The city has taken the lead on acquiring the land and is in negotiations with the owners of the Apex site, Grebien said. The city's $15-million portion would include fair-market value costs of the city accquiring the Apex site. That's in the range of $8 to $10 million, Grebien said.

The new stadium is expected to cost $73 million, but overall project costs are anticipated at $83 million because of the additional costs to buy the land. Lucchino said the team commitment would be 54 percent of the total costs -- or 61 percent if the real-estate purchase is excluded.

The team and city are still determining details of how such a plan could work, Lucchino and Grebien said.
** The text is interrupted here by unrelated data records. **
Lemma list_attempt_pure i key (v v' : Volume (C := C)) a : list_attempt bld i key v = Some (a, v') -> v' = v.
Proof.
  unfold list_attempt. destruct (v_stripes v !! i); [|by intros [= _ <-]]. destruct (probe_each _ _ _ _ _ _).
  repeat case_match; by intros [= _ <-].
Qed.

Lemma retry_pure_inv {R} fuel (try : Volume (C := C) -> option (attempt R * Volume (C := C))) exhausted left races saw v r v' :
  (forall w a w', try w = Some (a, w') -> w' = w) -> retry_loop fuel try exhausted left races saw v = Some (inr r, v') ->
  try v = Some (Done (inr r), v) /\ v' = v.
Proof.
  intros Hpure. revert left races saw. induction fuel as [|fuel IH]; intros left races saw; [done|]. cbn [retry_loop]. case_match; [done|].
  intros ([a w] & Ha & Hrest)%bind_Some. pose proof (Hpure _ _ _ Ha) as ->.
  destruct a as [x| |]; [|destruct (races <? kMaxPublishRaceRetries); by eapply IH|by eapply IH]. by injection Hrest as -> ->.
Qed.

(** What a successful listing says: the head it started from, and its chain. *)
Lemma list_inv key (v v' : Volume (C := C)) l : list_alternates_sync bld cfg key v = Some (inr l, v') ->
  v' = v /\ exists i s before e after, select_stripe v key = Some (i, s) /\ heads (v_file v) s key before e after /\
    l = info_of <$> wk_nodes (chain_of (v_file v) s key e) /\ l <> [].
Proof.
  unfold list_alternates_sync. destruct (select_stripe v key) as [[i s]|] eqn:Hsel; [|done].
  intros [Ha ->]%retry_pure_inv; [|intros ? ? ?; apply list_attempt_pure]. split; [done|].
  pose proof (select_stripe_lookup v key i s Hsel) as Hi.
  destruct (heads_or_none (v_file v) s key) as [(b & e & a & Hh)|Hnone].
  - rewrite (list_attempt_heads i key v s b e a Hi Hh) in Ha. exists i, s, b, e, a. split; [done|]. split; [done|].
    revert Ha. unfold list_outcome. destruct (wk_nodes _); [by case_match|]. by intros [= <-].
  - by rewrite (list_attempt_none i key v s Hi Hnone) in Ha.
Qed.

Lemma list_heads key (v : Volume (C := C)) i s before e after : 0 <= vc_max_read_retries cfg < 2 ^ 32 - 1 ->
  select_stripe v key = Some (i, s) -> heads (v_file v) s key before e after -> wk_nodes (chain_of (v_file v) s key e) <> [] ->
  list_alternates_sync bld cfg key v = Some (inr (info_of <$> wk_nodes (chain_of (v_file v) s key e)), v).
Proof.
  intros Hr Hsel Hh Hne. unfold list_alternates_sync. rewrite Hsel. destruct (read_fuel_pos cfg Hr) as (n & -> & E).
  cbn [retry_loop]. rewrite E, (list_attempt_heads i key v s before e after) by (done || by eapply select_stripe_lookup).
  cbn [mbind option_bind]. unfold list_outcome. by destruct (wk_nodes _).
Qed.

(** An alternate as listed: a whole document of the key, in the file. *)
Definition listed_ok (file : list Z) (s : Stripe) (key : CacheKey) (a : AlternateInfo) : Prop :=
  exists r, map_document file (ai_disk_offset a) kInitialMapSize (st_size s) = Some r /\ r_first_key r = key /\ is_servable r = true /\
    a = build_alternate_info r (ai_disk_offset a).

(** What listing returns is the key's: a chain of at most 128 documents,
    each whole and stored under the key, at strictly decreasing offsets, so
    the walk visits no document twice and ends; the list is never empty and
    listing changes nothing. *)
Theorem listed_alternates_wf key (v v' : Volume (C := C)) l :
  list_alternates_sync bld cfg key v = Some (inr l, v') ->
  v' = v /\ l <> [] /\ (length l <= kMaxChainTraversalDepth)%nat /\
  StronglySorted (fun a b => ai_disk_offset b < ai_disk_offset a) l /\
  exists i s, select_stripe v key = Some (i, s) /\ Forall (listed_ok (v_file v) (ss_stripe s) key) l.
Proof.
  intros (-> & i & s & b & e & a & Hsel & Hh & El & Hne)%list_inv. split; [done|]. split; [done|].
  destruct (walk_chain_spec kMaxChainTraversalDepth (ss_stripe s) (v_file v) (stripe_snapshot bld s) key
    (st_offset (ss_stripe s) + DirEntry.offset e)
    (admit_position (ss_stripe s) (DirEntry.offset e) (phase e) (stripe_snapshot bld s)) None) as [Hn Hs _ Hlen _].
  fold (chain_of (v_file v) s key e) in Hn, Hs, Hlen. rewrite El, length_fmap. split; [done|]. split.
  - clear -Hs. induction Hs as [|n nodes Hs IH Hf]; simpl; [constructor|]. constructor; [done|].
    apply Forall_fmap. eapply Forall_impl; [exact Hf|]. done.
  - exists i, s. split; [done|]. apply Forall_fmap. eapply Forall_impl; [exact Hn|]. intros n (Hm & Hk & Hsv & _). by exists (nd_reader n).
Qed.
End listing.

(** ** Documents by their headers *)

Lemma header_at_Some file abs r : header_at file abs = Some r <->
  exists data, map_region file abs (Z.of_nat kHeaderSize) = Some data /\ r = new_shared_reader abs data /\ r_valid r = true.
Proof.
  unfold header_at. rewrite bind_Some. split.
  - intros (data & Hd & Hr). cbv zeta in Hr. destruct (r_valid _) eqn:E; [|done]. injection Hr as <-. by exists data.
  - intros (data & Hd & -> & Hv). exists data. cbv zeta. by rewrite Hv.
Qed.

(** However a document is mapped, its header is the one at its offset. *)
Lemma map_document_header_at file abs n size r : 0 <= abs -> Z.of_nat kHeaderSize <= n -> map_document file abs n size = Some r ->
  exists r', header_at file abs = Some r' /\ r_doc r' = r_doc r.
Proof.
  intros Ha Hn Hm. destruct (map_document_header file abs n size r Ha Hn Hm) as (data & Hd & Hv & Er).
  exists (new_shared_reader abs data). split; [|done]. apply header_at_Some. by exists data.
Qed.

Lemma shared_reader_valid addr data : r_valid (new_shared_reader addr data) = true -> new_shared_reader addr data = new_reader data.
Proof. unfold new_shared_reader. by case_match. Qed.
Plus, nothing is finalized, and state leaders may recommend ways the agreement would be tweaked, the two emphasized in an interview.

The team has agreed to cover any cost overruns for stadium construction costs, Lucchino said. PawSox vice chairman Mike Tamburro said such costs can be the "biggest surprise" in any construction project. "That's a big deal," Lucchino said.

Tuesday afternoon, Governor Raimondo said she thinks the plan put forth is a much better deal than what the PawSox proposed in 2015.

Asked what she's telling legislative leaders, Raimondo said, "I'm telling them I think it is a good deal for taxpayers."

She said she is excited about what this proposal means, that it appears as if the plan will pay for itself.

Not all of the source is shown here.